Diageo's new state-of-the-art winery, Finca Agrelo, was inaugurated in the province of Mendoza in late 2009 and joined the company's existing holdings in Navarro Correas, the premium Argentina producer Diageo had acquired in 1996.

Finca Agrelo is part of Diageo's bid to mesh its internationally known spirits brands and global marketing clout with Argentina's growing wine success.

"Our vision with Navarro Correas is to take this Argentine gem and continue to grow it first and foremost in Argentina and then to strengthen its distribution in countries where Navarro Correas can succeed," said Ed Pilkington, Diageo's marketing and innovation director for Latin America and the Caribbean.

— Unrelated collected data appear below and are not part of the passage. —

Lemma forEach_collect_sensor (props : list (string * val N))
  (keys : list string) (s : list (string * val N) * bool) :
  forEach keys (Esp32Routes.collect_sensor (VObj props)) s
  = Normal (fst s ++ flat_map (Intake.kept (VObj props)) keys,
            snd s || existsb (Intake.usable (VObj props)) keys).
Proof.
  revert s. induction keys as [| k keys IH]; intros s; cbn [forEach].
  - destruct s. cbn. now rewrite app_nil_r, orb_false_r.
  - rewrite collect_sensor_spec. cbn [bind]. rewrite IH.
    cbn [fst snd flat_map existsb]. now rewrite app_assoc, orb_assoc.
Qed.

Lemma collected (req : Esp32Routes.body N) (props : list (string * val N)) :
  Esp32Routes.sensors req = VObj props ->
  (keys <- Object_keys (Esp32Routes.sensors req) ;;
   forEach keys (Esp32Routes.collect_sensor (Esp32Routes.sensors req))
     ([], false))
  = Normal (flat_map (Intake.kept (VObj props)) (uniq (map fst props)),
            existsb (Intake.usable (VObj props)) (uniq (map fst props))).
Proof.
  intros ->. cbn [Object_keys bind]. now rewrite forEach_collect_sensor.
Qed.

End Outcomes.

Section Validated.

Context (N : Type) {A : Arith N}.

Lemma is_sensor_usable (props : list (string * val N)) (key : string) :
  Esp32Routes.is_sensor (lookup props key) = true ->
  Intake.usable (VObj props) key = true.
Proof.
  unfold Esp32Routes.is_sensor, Intake.usable. cbn [Spec.prop].
  destruct (lookup props key) as [| | n | entry]; try discriminate.
  intros H. apply andb_prop in H as [_ H]. cbn [truthy Spec.prop andb].
  unfold Esp32Routes.is_number in H.
  destruct (lookup entry "value"); try discriminate; reflexivity.
Qed.

(** A body that passes the middleware has a sensor with a value. *)
Lemma validated_has_data (req : Esp32Routes.body N) :
  Esp32Routes.validateSensorData req = true ->
  exists sensorData,
    (keys <- Object_keys (Esp32Routes.sensors req) ;;
     forEach keys (Esp32Routes.collect_sensor (Esp32Routes.sensors req))
       ([], false))
    = Normal (sensorData, true).
Proof.
  unfold Esp32Routes.validateSensorData. intros H.
  do 3 (apply andb_prop in H as [H _]).
  apply andb_prop in H as [_ H].
  destruct (Esp32Routes.sensors req) as [| | n | props] eqn:Hs;
    try discriminate.
  apply andb_prop in H as [Hlen Hall].
  pose proof (collected N req props Hs) as Hc. rewrite Hs in Hc.
  rewrite Hc. eexists. f_equal. f_equal.
  destruct props as [| [k v] props]; [discriminate |].
  cbn [map fst uniq existsb]. apply orb_true_iff. left.
  apply is_sensor_usable. cbn [lookup]. rewrite String.eqb_refl.
  cbn [forallb fst snd] in Hall.
  apply andb_prop in Hall as [Hkv _].
  now apply andb_prop in Hkv as [_ Hv].
Qed.

End Validated.

(** X29. No request to [POST /data] gets a reading accepted: a body the
    middleware refuses is answered 400, [Invalid sensor data]; a body it
    lets through always has a sensor with a value, so the handler never
    answers [No valid sensor data provided], and the reading it builds,
    which has no score yet, is rejected by the validation of [save()]:
    the answer is 500 with the validation error. In both cases the
    database is as it was (no reading, no device created or marked
    online, no counter moved) and nothing is emitted. *)
Theorem no_reading_is_accepted (N : Type) {A : Arith N}
  (e : ESP32Device.env) (d : Esp32Routes.db N) (req : Esp32Routes.body N) :
  Esp32Routes.data_route e d req
  = (d, [],
     if Esp32Routes.validateSensorData req
     then Esp32Routes.R500 N "Failed to process sensor data"
            ValidationError
     else Esp32Routes.R400 N "Invalid sensor data").
Proof.
  unfold Esp32Routes.data_route.
  destruct (Esp32Routes.validateSensorData req) eqn:Hv; [| reflexivity].
  destruct (validated_has_data N req Hv) as (sensorData & Hc).
  now rewrite post_data_outcome, Hc.
Qed.

(** X30. [POST /api/water-quality/review] stores no review: the document
    it builds has no score yet, [save()] rejects it with the validation
    error, which goes to the error handler; the collection is as it was
    and nothing is emitted. *)
Theorem review_is_not_stored (N : Type) {A : Arith N} (now : Z)
  (save_error : option exn) (collection : list (WaterQuality.doc N))
  (reviewData : val N) :
  ReviewRoutes.post_review now save_error collection reviewData
  = (collection, [], ReviewRoutes.Rethrown N ValidationError).
Proof.
  unfold ReviewRoutes.post_review.
  now rewrite save_without_score.
Qed.
(** * Promotion service: a shallow embedding of [promotionService_codingTest.ts]

    The TypeScript program prices a shopping cart by running a list of
    promotion formulas over it.  Every [number] of the program is an IEEE 754
    binary64 value, so the embedding uses Rocq's primitive floats, whose
    operations are the ones the JavaScript engine performs: [+], [-], [*], [/]
    round to nearest-even, [>=] is false on NaN, and there are two zeros. *)

From Stdlib Require Import Floats List String Bool ZArith Permutation Lia.
Import ListNotations.

Set Warnings "-inexact-float".

Local Open Scope string_scope.
Local Open Scope float_scope.

(** ** JavaScript primitives the program relies on *)

Module Js.

(** [Array.prototype.reduce(callback, initialValue)]: the accumulator starts
    at [initialValue] and the elements are visited from index 0 upwards. *)
Definition reduce {A B : Type} (callback : B -> A -> B) (initialValue : B)
    (array : list A) : B :=
  fold_left callback array initialValue.

(** [Array.prototype.find(predicate)]: the first element that satisfies the
    predicate, [undefined] ([None]) when there is none. *)
Definition find {A : Type} (predicate : A -> bool) (array : list A) : option A :=
  List.find predicate array.

(** [a >= b] on numbers. *)
Definition geb (a b : float) : bool := PrimFloat.leb b a.

(** What a property read on an object of declared type
    [Record<string, number>] can produce at run time: nothing, a number of
    the table, or a member inherited from [Object.prototype] (a function, or
    the prototype itself for [__proto__]). *)
Inductive value : Type :=
| Undefined
| Number (n : float)
| Inherited.

(** The property names every object literal inherits from
    [Object.prototype]. *)
Definition Object_prototype : list string :=
  [ "constructor"; "hasOwnProperty"; "isPrototypeOf"; "propertyIsEnumerable";
    "toLocaleString"; "toString"; "valueOf"; "__proto__";
    "__defineGetter__"; "__defineSetter__";
    "__lookupGetter__"; "__lookupSetter__" ]%string.

(** The own properties of an object literal, in source order. *)
Definition object : Type := list (string * float).

Fixpoint own (o : object) (key : string) : option float :=
  match o with
  | [] => None
  | (k, v) :: rest => if String.eqb k key then Some v else own rest key
  end.

Definition inherited (key : string) : bool :=
  existsb (String.eqb key) Object_prototype.

(** [o[key]]: own properties first, then the prototype chain. *)
Definition get (o : object) (key : string) : value :=
  match own o key with
  | Some v => Number v
  | None => if inherited key then Inherited else Undefined
  end.

(** ToBoolean: [undefined], [0], [-0] and [NaN] are falsy, objects are
    truthy. *)
Definition truthy (v : value) : bool :=
  match v with
  | Undefined => false
  | Number n => negb (PrimFloat.eqb n 0 || PrimFloat.is_nan n)
  | Inherited => true
  end.
(** C10: when the changed set contains "volChanges", the key is taken
    out of the set: the run is the run on the remaining keys, and the
    baseline's entry "volChanges" is what it was.  No call of [rr_model]
    is made for the key "volChanges" (provided the root key "" is not a
    changed key): every such call is for a changed key other than
    "volChanges" and "reply", or for a key of its subtree.  The other keys
    are processed as ever: after a successful run the client is where the
    fetches of their subtrees, in order, have left it, and the baseline
    holds under each of them the result of its fetch.  When the set is the
    stored counters themselves, they lose the key as well. *)
Theorem vol_changes_skipped fuel changes aliased (p p' : printer) o out :
  om p = Some o ->
  dict_in "volChanges" changes = true ->
  _handle_om_changes fuel changes aliased p = (p', out) ->
  let rest := dict_pop changes "volChanges" in
  dict_in "volChanges" rest = false /\
  ~ In "volChanges" (keys rest) /\
  (exists p2,
      _handle_om_changes fuel rest false p = (p2, out) /\
      io p2 = io p' /\ om p2 = om p' /\ _reply p2 = _reply p') /\
  (exists o', om p' = Some o' /\
              dict_get o' "volChanges" = dict_get o "volChanges") /\
  (aliased = true -> out = Ok tt -> seqs p' = Some rest) /\
  (~ In "" (keys changes) ->
   exists evs,
     history (io p') = history (io p) ++ evs /\
     Forall (fun e => forall kw,
                 e = CallModel kw ->
                 key kw <> "volChanges" /\
                 exists k, In k (keys changes) /\
                           k <> "volChanges" /\ k <> "reply" /\
                           below k (key kw)) evs) /\
  (out = Ok tt ->
   exists q fetched,
     fetch_reply changes p = (q, Ok tt) /\
     fetch_subtrees fuel (keys rest) (io q) = (io p', Ok fetched) /\
     om p' = Some (dict_update o fetched) /\
     keys fetched = filter (fun k => negb (String.eqb k "reply")) (keys rest) /\
     ~ In "volChanges" (keys fetched) /\
     (NoDup (keys changes) ->
      forall k,
        In k (keys changes) -> k <> "reply" -> k <> "volChanges" ->
        exists c1 c2 res,
          fetch fuel (subtree_kwargs k) c1 = (c2, Ok res) /\
          In (k, result res) fetched /\
          dict_get (dict_update o fetched) k = Some (result res))).
Proof.
  intros Hom Hv H rest.
  destruct (@vol_changes_run _ rr_model rr_reply fuel changes aliased p p' o out
              Hom Hv H) as (H1 & H2 & H3 & H4 & H5).
  repeat (split; [assumption|]). split.
  - (* the calls made *)
    intros Hroot. revert H. unfold _handle_om_changes, bind. rewrite Hv.
    destruct (fetch_reply changes p) as [q o0] eqn:Hr.
    apply fetch_reply_history in Hr. destruct Hr as (pre & Hpre & Hnone).
    assert (Hpre' : Forall (fun e => forall kw,
                        e = CallModel kw ->
                        key kw <> "volChanges" /\
                        exists k, In k (keys changes) /\
                                  k <> "volChanges" /\ k <> "reply" /\
                                  below k (key kw)) pre).
    { eapply Forall_impl; [|exact Hnone]. intros e He kw Hkw.
      exfalso. exact (He kw Hkw). }
    destruct o0 as [[]| | |];
      try (intros [= <- <-]; exists pre; split; assumption).
    assert (Hloop : forall q0 : printer,
               io q0 = io q ->
               fetch_changed fuel (keys rest) q0 = (p', out) ->
               exists evs,
                 history (io p') = history (io p) ++ evs /\
                 Forall (fun e => forall kw,
                             e = CallModel kw ->
                             key kw <> "volChanges" /\
                             exists k, In k (keys changes) /\
                                       k <> "volChanges" /\ k <> "reply" /\
                                       below k (key kw)) evs).
    { intros q0 Hio Hfc. apply fetch_changed_keys_below in Hfc.
      - destruct Hfc as (evs & Hh & Hall). exists (pre ++ evs). split.
        + now rewrite Hh, Hio, Hpre, app_assoc.
        + apply Forall_app. split; [exact Hpre'|].
          eapply Forall_impl; [|exact Hall].
          intros e (k & kw & Hin & Hrep & -> & Hb) kw' [= <-].
          unfold rest in Hin. rewrite keys_dict_pop in Hin.
          apply filter_In in Hin. destruct Hin as [Hin Hne].
          apply negb_true_iff, String.eqb_neq in Hne.
          split.
          * intros Hkey. rewrite Hkey in Hb.
            apply below_without_dot in Hb; [|reflexivity]. congruence.
          * exists k. repeat split; auto.
      - unfold rest. rewrite keys_dict_pop. intros Hin.
        apply filter_In in Hin. tauto. }
    destruct aliased; unfold modify, ret; cbn beta iota; apply Hloop; reflexivity.
  - (* the other keys *)
    intros ->. apply handle_success with (o := o) in H; [|exact Hom].
    destruct H as (q & fetched & Hr & Hf & Hom').
    exists q, fetched. repeat (split; [assumption|]).
    pose proof Hf as Hkv. apply fetch_subtrees_keys in Hkv.
    destruct Hkv as [Hkeys Hvals].
    split; [exact Hkeys|]. split.
    + rewrite Hkeys. intros Hin. apply filter_In in Hin. tauto.
    + intros Hnd k Hin Hreply Hvol.
      assert (Hndf : NoDup (keys fetched)).
      { rewrite Hkeys. unfold rest. rewrite keys_dict_pop.
        now do 2 apply NoDup_filter. }
      assert (Hk : In k (keys fetched)).
      { rewrite Hkeys. unfold rest. rewrite keys_dict_pop.
        apply filter_In. split.
        - apply filter_In. split; [exact Hin|].
          apply negb_true_iff. now apply String.eqb_neq.
        - apply negb_true_iff. now apply String.eqb_neq. }
      unfold keys in Hk. apply in_map_iff in Hk.
      destruct Hk as ([k' v] & Hfst & Hkv). simpl in Hfst. subst k'.
      destruct (Hvals _ _ Hkv) as (c1 & c2 & res & Hfetch & ->).
      exists c1, c2, res. repeat split; auto.
      now apply dict_update_get_in.
Qed.
Lemma insert_length_Q (a : Q) (l : list Q) :
  List.length (insert a l) = S (List.length l).
Proof.
  induction l as [|b l IH]; simpl; [reflexivity|].
  destruct (Qltb 0 (a - b)); simpl; now rewrite ?IH.
Qed.

Lemma sort_length_Q (l : list Q) : List.length (sort l) = List.length l.
Proof.
  induction l as [|a l IH]; simpl; [reflexivity|].
  now rewrite insert_length_Q, IH.
Qed.

Lemma pushAt_length (clusters : list (list Q)) (i : nat) (pos : Q) :
  List.length (pushAt clusters i pos) = List.length clusters.
Proof.
  revert i. induction clusters as [|c cs IH]; intros [|i]; simpl;
    try reflexivity. now rewrite IH.
Qed.

Lemma assign_length (centroids positions : list Q) (k : nat) :
  List.length (assign centroids positions k) = k.
Proof.
  unfold assign.
  assert (H : forall clusters,
             List.length (fold_left (fun clusters pos =>
                pushAt clusters (nearest centroids pos) pos) positions clusters)
             = List.length clusters).
  { induction positions as [|p ps IH]; intros clusters; simpl; [reflexivity|].
    now rewrite IH, pushAt_length. }
  now rewrite H, repeat_length.
Qed.

Lemma update_length (clusters : list (list Q)) (centroids : list Q) :
  List.length clusters = List.length centroids ->
  List.length (update clusters centroids) = List.length centroids.
Proof.
  intros H. unfold update. rewrite length_map, length_combine, H.
  apply Nat.min_id.
Qed.

(** The loop keeps [k] centroids, whether it stops by convergence or by the
    iteration cap. *)
Lemma iterate_length (fuel : nat) (positions centroids : list Q) (k : nat) :
  List.length centroids = k ->
  List.length (iterate fuel positions centroids k) = k.
Proof.
  revert centroids. induction fuel as [|fuel IH]; intros centroids Hk; simpl;
    [assumption|].
  assert (Hnew : List.length (update (assign centroids positions k) centroids) = k).
  { rewrite update_length; [assumption|]. now rewrite assign_length. }
  destruct (maxOf _) as [m|]; [|assumption].
  destruct (Qltb m (1 # 2)); [assumption|now apply IH].
Qed.

Lemma kMeans1D_three (positions : list Q) :
  (3 <= List.length positions)%nat ->
  exists l1 l2 l3, kMeans1D positions 3 50 = [l1; l2; l3] /\ l1 <= l2 /\ l2 <= l3.
Proof.
  intros Hlen.
  assert (Hsorted : Sorted Qle (kMeans1D positions 3 50)).
  { unfold kMeans1D. destruct (Nat.ltb _ 3); [apply sort_Sorted_Q|].
    destruct positions; [constructor|apply sort_Sorted_Q]. }
  assert (Hthree : List.length (kMeans1D positions 3 50) = 3%nat).
  { unfold kMeans1D. destruct (Nat.ltb_spec (List.length positions) 3); [lia|].
    destruct positions as [|p ps]; [simpl in Hlen; lia|].
    rewrite sort_length_Q. apply iterate_length.
    now rewrite length_map, length_seq. }
  destruct (kMeans1D positions 3 50) as [|l1 [|l2 [|l3 [|l4 rest]]]];
    try discriminate.
  exists l1, l2, l3. split; [reflexivity|].
  inversion Hsorted as [|? ? Hs1 Hh1]; subst.
  inversion Hs1 as [|? ? _ Hh2]; subst.
  inversion Hh1; subst. inversion Hh2; subst. split; assumption.
Qed.

(** With at least three defenders and an attack towards positive [x] the
    three lines are reported and increase along the attack axis. *)
Lemma lines_ordered_attacking_right (defenders : list Defender) :
  (3 <= List.length defenders)%nat ->
  linesOrdered true (detectDefensiveLines (Some defenders) true).
Proof.
  intros Hlen. unfold detectDefensiveLines.
  destruct defenders as [|d ds]; [simpl in Hlen; lia|].
  destruct (kMeans1D_three (map (fun d => dx d) (d :: ds)))
    as (l1 & l2 & l3 & Hk & H12 & H23); [now rewrite length_map|].
  cbv zeta. rewrite Hk. exists l1, l2, l3. simpl. repeat split; assumption.
Qed.

(** With at least three defenders and an attack towards negative [x] the
    three lines are reported in increasing raw [x], which is the decreasing
    order along the attack axis. *)
Lemma lines_reversed_attacking_left (defenders : list Defender) :
  (3 <= List.length defenders)%nat ->
  exists l1 l2 l3,
    let r := detectDefensiveLines (Some defenders) false in
    firstLine r = Some l1 /\ secondLine r = Some l2 /\ thirdLine r = Some l3 /\
    alongAttack false l3 <= alongAttack false l2 /\
    alongAttack false l2 <= alongAttack false l1.
Proof.
  intros Hlen. unfold detectDefensiveLines.
  destruct defenders as [|d ds]; [simpl in Hlen; lia|].
  destruct (kMeans1D_three (map (fun d => - dx d) (d :: ds)))
    as (l1 & l2 & l3 & Hk & H12 & H23); [now rewrite length_map|].
  cbv zeta. rewrite Hk. exists (- l3), (- l2), (- l1). simpl.
  repeat split; rewrite !Qopp_involutive; assumption.
Qed.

The new winery was Diageo's only recent investment in Latin America, underscoring the company's confidence in Mendoza wines. "Thus far, results of these investments in the Navarro Correas brand have proved quite positive," Pilkington said.

Although Argentina is the world's fifth largest producer of wine, most of its output had traditionally been consumed at home. This pattern has changed over the past 20 years, as winemakers began to emulate producers in Chile. They modernized production and began creating wines to appeal to international palates. The competition is intense, with vintners from Europe and the so-called New World--the United States, Australia, New Zealand and South Africa, as well as Chile--vying for consumers.

Fueling Argentine wine exports is Malbec, the runaway hit. In 2008, Malbec sales to the United States soared by more than 60 percent. This red accounted for one-third of all Argentina's bottled wine exports in 2009 and 45 percent of the value of exports, some $230 million, according to Caucasia Wine Thinking, a consulting firm based in Mendoza. Investors from Chile, the United States and Europe have been snapping up brands and vineyards in Argentina, home to some 400 major producers. Mendoza's Business Council estimated investments of $1.8 billion pesos between 1999 and 2005.

France's venerable Moet & Chandon has had operations in Mendoza since 1959; there it produces sparkling wines at Bodegas Chandon and other varietals at Bodega Terrazas de los Andes.

Diageo's expansion plans date back...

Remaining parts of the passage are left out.